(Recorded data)

[Start of Attachment]

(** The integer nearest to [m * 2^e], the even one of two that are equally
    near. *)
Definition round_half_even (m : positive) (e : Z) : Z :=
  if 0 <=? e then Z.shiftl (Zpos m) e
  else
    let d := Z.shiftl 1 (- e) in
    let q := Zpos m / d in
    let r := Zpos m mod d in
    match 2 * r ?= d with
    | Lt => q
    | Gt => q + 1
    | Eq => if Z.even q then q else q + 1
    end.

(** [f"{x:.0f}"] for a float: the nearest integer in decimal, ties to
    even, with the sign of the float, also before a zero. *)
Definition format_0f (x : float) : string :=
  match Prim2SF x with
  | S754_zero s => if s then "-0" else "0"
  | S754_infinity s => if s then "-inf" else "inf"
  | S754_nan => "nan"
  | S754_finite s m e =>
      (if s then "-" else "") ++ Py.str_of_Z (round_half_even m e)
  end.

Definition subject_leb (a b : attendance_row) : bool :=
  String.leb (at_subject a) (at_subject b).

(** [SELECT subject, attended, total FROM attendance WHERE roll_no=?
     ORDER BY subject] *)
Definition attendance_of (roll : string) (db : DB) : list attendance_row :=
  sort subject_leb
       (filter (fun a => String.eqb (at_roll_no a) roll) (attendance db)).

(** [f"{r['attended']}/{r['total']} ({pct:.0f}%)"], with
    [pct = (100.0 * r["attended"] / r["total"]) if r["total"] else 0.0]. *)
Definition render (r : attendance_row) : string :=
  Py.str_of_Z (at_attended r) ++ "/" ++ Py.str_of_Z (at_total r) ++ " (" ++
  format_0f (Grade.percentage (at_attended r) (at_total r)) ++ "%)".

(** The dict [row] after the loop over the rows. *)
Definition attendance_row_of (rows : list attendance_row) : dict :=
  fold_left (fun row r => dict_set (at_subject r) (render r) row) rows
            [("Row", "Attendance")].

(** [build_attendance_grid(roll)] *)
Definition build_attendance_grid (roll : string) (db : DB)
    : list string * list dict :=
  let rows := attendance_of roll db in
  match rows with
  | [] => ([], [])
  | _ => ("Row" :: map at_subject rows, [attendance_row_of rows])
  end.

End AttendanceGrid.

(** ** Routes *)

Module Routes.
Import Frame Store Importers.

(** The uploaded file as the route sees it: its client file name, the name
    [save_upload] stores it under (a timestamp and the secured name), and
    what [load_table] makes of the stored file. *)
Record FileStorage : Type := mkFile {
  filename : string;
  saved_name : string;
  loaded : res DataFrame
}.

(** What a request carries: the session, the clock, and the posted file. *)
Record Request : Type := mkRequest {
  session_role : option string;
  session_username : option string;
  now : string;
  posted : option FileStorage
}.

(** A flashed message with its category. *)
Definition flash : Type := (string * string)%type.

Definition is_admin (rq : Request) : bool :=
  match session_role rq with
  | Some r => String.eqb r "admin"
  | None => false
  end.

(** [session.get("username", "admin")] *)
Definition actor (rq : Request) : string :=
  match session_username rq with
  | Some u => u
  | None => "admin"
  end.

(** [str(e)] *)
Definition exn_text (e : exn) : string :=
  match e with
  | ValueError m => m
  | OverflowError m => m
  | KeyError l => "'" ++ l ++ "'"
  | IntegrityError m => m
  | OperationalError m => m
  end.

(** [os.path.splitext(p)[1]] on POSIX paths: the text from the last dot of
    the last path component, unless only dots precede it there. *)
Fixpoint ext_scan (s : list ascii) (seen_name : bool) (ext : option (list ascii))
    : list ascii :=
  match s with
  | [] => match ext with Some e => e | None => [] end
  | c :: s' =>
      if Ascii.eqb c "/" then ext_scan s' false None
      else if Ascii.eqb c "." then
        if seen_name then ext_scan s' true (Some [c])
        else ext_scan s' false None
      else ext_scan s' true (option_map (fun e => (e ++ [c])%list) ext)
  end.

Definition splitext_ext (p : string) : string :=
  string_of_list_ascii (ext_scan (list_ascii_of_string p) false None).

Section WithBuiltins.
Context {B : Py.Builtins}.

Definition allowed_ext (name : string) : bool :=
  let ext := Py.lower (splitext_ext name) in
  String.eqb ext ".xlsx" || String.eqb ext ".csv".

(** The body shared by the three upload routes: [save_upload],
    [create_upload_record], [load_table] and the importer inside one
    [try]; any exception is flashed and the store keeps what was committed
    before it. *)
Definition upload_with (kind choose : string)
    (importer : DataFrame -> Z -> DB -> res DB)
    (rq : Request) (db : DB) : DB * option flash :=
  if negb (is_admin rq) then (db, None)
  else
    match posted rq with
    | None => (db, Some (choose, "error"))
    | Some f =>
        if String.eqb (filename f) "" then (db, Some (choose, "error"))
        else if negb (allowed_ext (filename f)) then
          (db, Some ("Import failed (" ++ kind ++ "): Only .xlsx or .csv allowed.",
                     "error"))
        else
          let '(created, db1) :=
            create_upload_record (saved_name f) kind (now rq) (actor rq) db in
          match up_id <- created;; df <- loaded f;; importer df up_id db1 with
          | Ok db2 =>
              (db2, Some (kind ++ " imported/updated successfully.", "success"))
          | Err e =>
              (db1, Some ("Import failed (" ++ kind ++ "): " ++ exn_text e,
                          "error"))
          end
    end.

[End of Attachment]

• Exercise objective: The response has to match the data exactly, line for line.

• Response:
(** The integer nearest to [m * 2^e], the even one of two that are equally
    near. *)
Definition round_half_even (m : positive) (e : Z) : Z :=
  if 0 <=? e then Z.shiftl (Zpos m) e
  else
    let d := Z.shiftl 1 (- e) in
    let q := Zpos m / d in
    let r := Zpos m mod d in
    match 2 * r ?= d with
    | Lt => q
    | Gt => q + 1
    | Eq => if Z.even q then q else q + 1
    end.

(** [f"{x:.0f}"] for a float: the nearest integer in decimal, ties to
    even, with the sign of the float, also before a zero. *)
Definition format_0f (x : float) : string :=
  match Prim2SF x with
  | S754_zero s => if s then "-0" else "0"
  | S754_infinity s => if s then "-inf" else "inf"
  | S754_nan => "nan"
  | S754_finite s m e =>
      (if s then "-" else "") ++ Py.str_of_Z (round_half_even m e)
  end.

Definition subject_leb (a b : attendance_row) : bool :=
  String.leb (at_subject a) (at_subject b).

(** [SELECT subject, attended, total FROM attendance WHERE roll_no=?
     ORDER BY subject] *)
Definition attendance_of (roll : string) (db : DB) : list attendance_row :=
  sort subject_leb
       (filter (fun a => String.eqb (at_roll_no a) roll) (attendance db)).

(** [f"{r['attended']}/{r['total']} ({pct:.0f}%)"], with
    [pct = (100.0 * r["attended"] / r["total"]) if r["total"] else 0.0]. *)
Definition render (r : attendance_row) : string :=
  Py.str_of_Z (at_attended r) ++ "/" ++ Py.str_of_Z (at_total r) ++ " (" ++
  format_0f (Grade.percentage (at_attended r) (at_total r)) ++ "%)".

(** The dict [row] after the loop over the rows. *)
Definition attendance_row_of (rows : list attendance_row) : dict :=
  fold_left (fun row r => dict_set (at_subject r) (render r) row) rows
            [("Row", "Attendance")].

(** [build_attendance_grid(roll)] *)
Definition build_attendance_grid (roll : string) (db : DB)
    : list string * list dict :=
  let rows := attendance_of roll db in
  match rows with
  | [] => ([], [])
  | _ => ("Row" :: map at_subject rows, [attendance_row_of rows])
  end.

End AttendanceGrid.

(** ** Routes *)

Module Routes.
Import Frame Store Importers.

(** The uploaded file as the route sees it: its client file name, the name
    [save_upload] stores it under (a timestamp and the secured name), and
    what [load_table] makes of the stored file. *)
Record FileStorage : Type := mkFile {
  filename : string;
  saved_name : string;
  loaded : res DataFrame
}.

(** What a request carries: the session, the clock, and the posted file. *)
Record Request : Type := mkRequest {
  session_role : option string;
  session_username : option string;
  now : string;
  posted : option FileStorage
}.

(** A flashed message with its category. *)
Definition flash : Type := (string * string)%type.

Definition is_admin (rq : Request) : bool :=
  match session_role rq with
  | Some r => String.eqb r "admin"
  | None => false
  end.

(** [session.get("username", "admin")] *)
Definition actor (rq : Request) : string :=
  match session_username rq with
  | Some u => u
  | None => "admin"
  end.

(** [str(e)] *)
Definition exn_text (e : exn) : string :=
  match e with
  | ValueError m => m
  | OverflowError m => m
  | KeyError l => "'" ++ l ++ "'"
  | IntegrityError m => m
  | OperationalError m => m
  end.

(** [os.path.splitext(p)[1]] on POSIX paths: the text from the last dot of
    the last path component, unless only dots precede it there. *)
Fixpoint ext_scan (s : list ascii) (seen_name : bool) (ext : option (list ascii))
    : list ascii :=
  match s with
  | [] => match ext with Some e => e | None => [] end
  | c :: s' =>
      if Ascii.eqb c "/" then ext_scan s' false None
      else if Ascii.eqb c "." then
        if seen_name then ext_scan s' true (Some [c])
        else ext_scan s' false None
      else ext_scan s' true (option_map (fun e => (e ++ [c])%list) ext)
  end.

Definition splitext_ext (p : string) : string :=
  string_of_list_ascii (ext_scan (list_ascii_of_string p) false None).

Section WithBuiltins.
Context {B : Py.Builtins}.

Definition allowed_ext (name : string) : bool :=
  let ext := Py.lower (splitext_ext name) in
  String.eqb ext ".xlsx" || String.eqb ext ".csv".

(** The body shared by the three upload routes: [save_upload],
    [create_upload_record], [load_table] and the importer inside one
    [try]; any exception is flashed and the store keeps what was committed
    before it. *)
Definition upload_with (kind choose : string)
    (importer : DataFrame -> Z -> DB -> res DB)
    (rq : Request) (db : DB) : DB * option flash :=
  if negb (is_admin rq) then (db, None)
  else
    match posted rq with
    | None => (db, Some (choose, "error"))
    | Some f =>
        if String.eqb (filename f) "" then (db, Some (choose, "error"))
        else if negb (allowed_ext (filename f)) then
          (db, Some ("Import failed (" ++ kind ++ "): Only .xlsx or .csv allowed.",
                     "error"))
        else
          let '(created, db1) :=
            create_upload_record (saved_name f) kind (now rq) (actor rq) db in
          match up_id <- created;; df <- loaded f;; importer df up_id db1 with
          | Ok db2 =>
              (db2, Some (kind ++ " imported/updated successfully.", "success"))
          | Err e =>
              (db1, Some ("Import failed (" ++ kind ++ "): " ++ exn_text e,
                          "error"))
          end
    end.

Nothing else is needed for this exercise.